Antibody targeting GRP78 enhances the efficacy of radiation therapy in human glioblastoma and non-small-cell lung cancer cell lines and tumor models
Menée sur des lignées cellulaires de glioblastome multiforme et de cancer du poumon non à petites cellules puis à l'aide de xénogreffes sur des modèles murins, cette étude montre qu'un anticorps ciblant la protéine GRP78 peut augmenter l'efficacité d'une radiothérapie
Purpose : Non-small-cell lung cancer (NSCLC) and glioblastoma multiforme (GBM) have poor median survival. NSCLC and GBM overexpress glucose regulated protein 78 (GRP78), which has a role in radioresistance and recurrence. In this study, we determined the effect of anti-GRP78 antibody and the combined effect of the anti-GRP78 antibody with ionizing radiation (XRT) on NSCLC and GBM cell lines both in vitro and in vivo.
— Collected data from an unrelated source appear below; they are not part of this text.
Definition hyperparameter_tuning_trial_count (o : HyperparameterTuningOptimizerSpec)
    (parameters : list (string * HyperparameterTuningParameterDomain)) : option usize :=
  match o with
  | RandomSearch params => Some (rs_max_trials params)
  | GridSearch =>
      foldl (fun count '(_, domain) =>
        count ← count; n ← hyperparameter_grid_domain_len domain; usize_checked_mul count n)
        (Some 1) parameters
  | Egobox params => Some (eg_max_trials params)
  end.
End parameters.

(** ** Child runs and campaigns *)

Inductive ChildRunSource := InlineRun (text : string) | FileRun (file : string).
Definition child_source_validate (s : ChildRunSource) : result string unit :=
  let text := match s with InlineRun text => text | FileRun file => file end in
  if is_empty (trim text) then Err "child.run TOML text or file path must not be empty"%string else Ok tt.

Section children.
Context {TV : TomlValues}.
(** [replacements]: the entries of the map in key order. *)
Record ChildRunTemplate := mkChildTemplate {
  ct_run : ChildRunSource;
  ct_replacements : list (string * toml)
}.
Record IntegrationCampaignChildSpec := mkCampaignChild {
  cc_name : string;
  coefficient : f64;
  cc_run : ChildRunSource;
  cc_replacements : list (string * toml)
}.
Definition campaign_child_validate (c : IntegrationCampaignChildSpec) : result string unit :=
  let? _ := validate_source_name (cc_name c) in
  if negb (PrimFloat.is_finite (coefficient c)) then Err "coefficient must be finite"%string
  else child_source_validate (cc_run c).
End children.

Inductive IntegrationCampaignAllocationAlgorithm := LargestVariance | VarianceReductionRate.
Record IntegrationCampaignAllocationSpec := mkAllocation {
  algorithm : IntegrationCampaignAllocationAlgorithm;
  max_active_runs : usize;
  min_evaluators_per_run : usize;
  allocation_window_samples : i64;
  min_samples_per_child : i64
}.
Definition allocation_default : IntegrationCampaignAllocationSpec :=
  mkAllocation VarianceReductionRate 1 2 10000 1000.
Definition allocation_validate (a : IntegrationCampaignAllocationSpec) : result string unit :=
  if max_active_runs a =? 0 then Err "allocation.max_active_runs must be > 0"%string
  else if min_evaluators_per_run a =? 0 then Err "allocation.min_evaluators_per_run must be > 0"%string
  else if allocation_window_samples a <=? 0 then Err "allocation.allocation_window_samples must be > 0"%string
  else if min_samples_per_child a <? 0 then Err "allocation.min_samples_per_child must be >= 0"%string
  else Ok tt.

(** [!value.is_finite() || value <= 0.0] on an optional bound. *)
Definition bad_bound (value : option f64) : bool :=
  match value with Some v => negb (PrimFloat.is_finite v) || PrimFloat.leb v 0 | None => false end.
Definition subspace_of (item : NamedDiscreteProjection) (key : list i64) : result EngineError DiscreteSubspace :=
  let? fixed :=
    try_fold (fun m '(raw_dim, value) => let? dim := parse_dim raw_dim in Ok (<[dim := value]> m)) ∅ (fixed_dims item) in
  Ok (foldl (fun m '(dim, value) => <[dim := value]> m) fixed (zip (ndp_dims item) key)).

(** The scan of the bins of one projection, which stops past [bin_limit]
    distinct keys. *)
Fixpoint collect_bins (item : NamedDiscreteProjection) (name : string) (bin_limit : usize) (seen : list (list i64))
    (bins : list (list i64)) : result EngineError (list (string * list i64 * DiscreteSubspace)) :=
  match bins with
  | [] => Ok []
  | discrete :: bins =>
      let? ok := discrete_matches_fixed_dims discrete (fixed_dims item) in
      match (if ok : bool then discrete_projection_key discrete item else None) with
      | None => collect_bins item name bin_limit seen bins
      | Some key =>
          if bool_decide (key ∈ seen) then collect_bins item name bin_limit seen bins
          else if zlen (key :: seen) >? bin_limit then Ok []
          else
            let? subspace := subspace_of item key in
            let? rest := collect_bins item name bin_limit (key :: seen) bins in
            Ok ((name, key, subspace) :: rest)
      end
  end.

(** [bins.values()]: in the order of the keys. *)
Definition key_le (a b : string * DiscreteProjectionBinState) : Prop := String.leb a.1 b.1 = true.
#[export] Instance key_le_dec : RelDecision key_le.
Proof. intros a b. unfold key_le. apply _. Defined.
Definition bin_values (bins : gmap string DiscreteProjectionBinState) : list (list i64) :=
  map (fun p => bin_discrete p.2) (merge_sort key_le (map_to_list bins)).

Definition collect_discrete_mass_subspaces_from_bins (bins : gmap string DiscreteProjectionBinState)
    (config : DiscreteProjectionConfig) (bin_limit : usize) (component_name : string)
    : result EngineError (list (string * list i64 * DiscreteSubspace)) :=
  let? l :=
    try_map (fun item =>
      collect_bins item (String.append (ndp_name item) (String.append "." component_name)) bin_limit [] (bin_values bins))
      (items config) in
  Ok (concat l).

Section masses.
Context `{LM : Libm} {OB : Observables}.

Definition vector_streams (v : VectorAccumulatorState) : result EngineError (list (string * ScalarAccumulatorState)) :=
  let? p := ok_or projection_panic (projection v) in
  Ok (map (fun c => (named_name c, named_state c)) (Vector.components v)
      ++ [(training_projection_name, named_state p)]).

Definition collect_discrete_mass_subspaces (state : AccumulatorState) (config : DiscreteProjectionConfig)
    (bin_limit : usize) : result EngineError (list (string * list i64 * DiscreteSubspace)) :=
  match state with
  | AVector v =>
      let? streams := vector_streams v in
      let? l :=
        try_map (fun '(name, s) =>
          if discrete_projection_includes_stream config name
          then collect_discrete_mass_subspaces_from_bins (discrete_bins s) config bin_limit name
          else Ok []) streams in
      Ok (concat l)
  | _ => Ok []
  end.
End masses.

(** ** State *)

Inductive AccumulatorCheckpointState := NeedsInitialRoundTrip | WaitingForInitialRoundTrip | Ready.
#[export] Instance AccumulatorCheckpointState_eq_dec : EqDecision AccumulatorCheckpointState.
Proof. solve_decision. Defined.

#[projections(primitive)]
Record SamplerProgress (Rng : Type) := mkProgress {
  generation : GenerationBuffer Rng;
  produced_batches_total : i64;
  produced_samples_total : i64;
  ingested_batches_total : i64;
  ingested_samples_total : i64;
  sampler_uptime_ms_accumulated : f64;
  accumulator_checkpoint_state : AccumulatorCheckpointState
}.
Arguments mkProgress {Rng}.
Arguments generation {Rng}.
Arguments produced_batches_total {Rng}.
Arguments produced_samples_total {Rng}.
Arguments ingested_batches_total {Rng}.
Arguments ingested_samples_total {Rng}.
Arguments sampler_uptime_ms_accumulated {Rng}.
Arguments accumulator_checkpoint_state {Rng}.

Definition progress_default {Rng} : SamplerProgress Rng := mkProgress generation_default 0 0 0 0 0%float NeedsInitialRoundTrip.

Definition set_generation {Rng} (x : GenerationBuffer Rng) (p : SamplerProgress Rng) : SamplerProgress Rng :=
  mkProgress x (produced_batches_total p) (produced_samples_total p) (ingested_batches_total p)
    (ingested_samples_total p) (sampler_uptime_ms_accumulated p) (accumulator_checkpoint_state p).
Definition set_checkpoint_state {Rng} (x : AccumulatorCheckpointState) (p : SamplerProgress Rng) : SamplerProgress Rng :=
  mkProgress (generation p) (produced_batches_total p) (produced_samples_total p) (ingested_batches_total p)
    (ingested_samples_total p) (sampler_uptime_ms_accumulated p) x.
Definition set_uptime {Rng} (x : f64) (p : SamplerProgress Rng) : SamplerProgress Rng :=
  mkProgress (generation p) (produced_batches_total p) (produced_samples_total p) (ingested_batches_total p)
    (ingested_samples_total p) x (accumulator_checkpoint_state p).
Definition count_produced {Rng} (batches samples : Z) (p : SamplerProgress Rng) : SamplerProgress Rng :=
  mkProgress (generation p) (produced_batches_total p + batches) (produced_samples_total p + samples)
    (ingested_batches_total p) (ingested_samples_total p) (sampler_uptime_ms_accumulated p)
    (accumulator_checkpoint_state p).
Definition count_ingested {Rng} (batches samples : Z) (p : SamplerProgress Rng) : SamplerProgress Rng :=
  mkProgress (generation p) (produced_batches_total p) (produced_samples_total p)
    (ingested_batches_total p + batches) (ingested_samples_total p + samples) (sampler_uptime_ms_accumulated p)
    (accumulator_checkpoint_state p).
Experimental Design : NSCLC and GBM cancer cell lines were treated with anti-GRP78 antibodies and evaluated for proliferation, colony formation, cell death and PI3K/Akt/mTOR signaling. The efficacy of anti-GRP78 antibodies on tumor growth in combination with radiation (XRT) was determined in vivo in mouse xenograft models. Results :GBM and NSCLC cells treated with anti-GRP78 antibodies showed attenuated cell proliferation, colony formation, and enhanced apoptosis. GBM and NSCLC cells treated with anti-GRP78 antibodies also showed global suppression of the PI3K/Akt/mTOR signaling. Combining antibody with XRT resulted in significant tumor growth delay in both NSCLC and GBM heterotopic tumor models. Conclusions :Antibodies targeting GRP78 exhibited antitumor activity and enhanced the efficacy of radiation in NSCLC and GBM both in vitro and in vivo. GRP78 is a promising novel target, and anti-GRP78 antibodies could be used as an effective cancer therapy alone or in combination with XRT.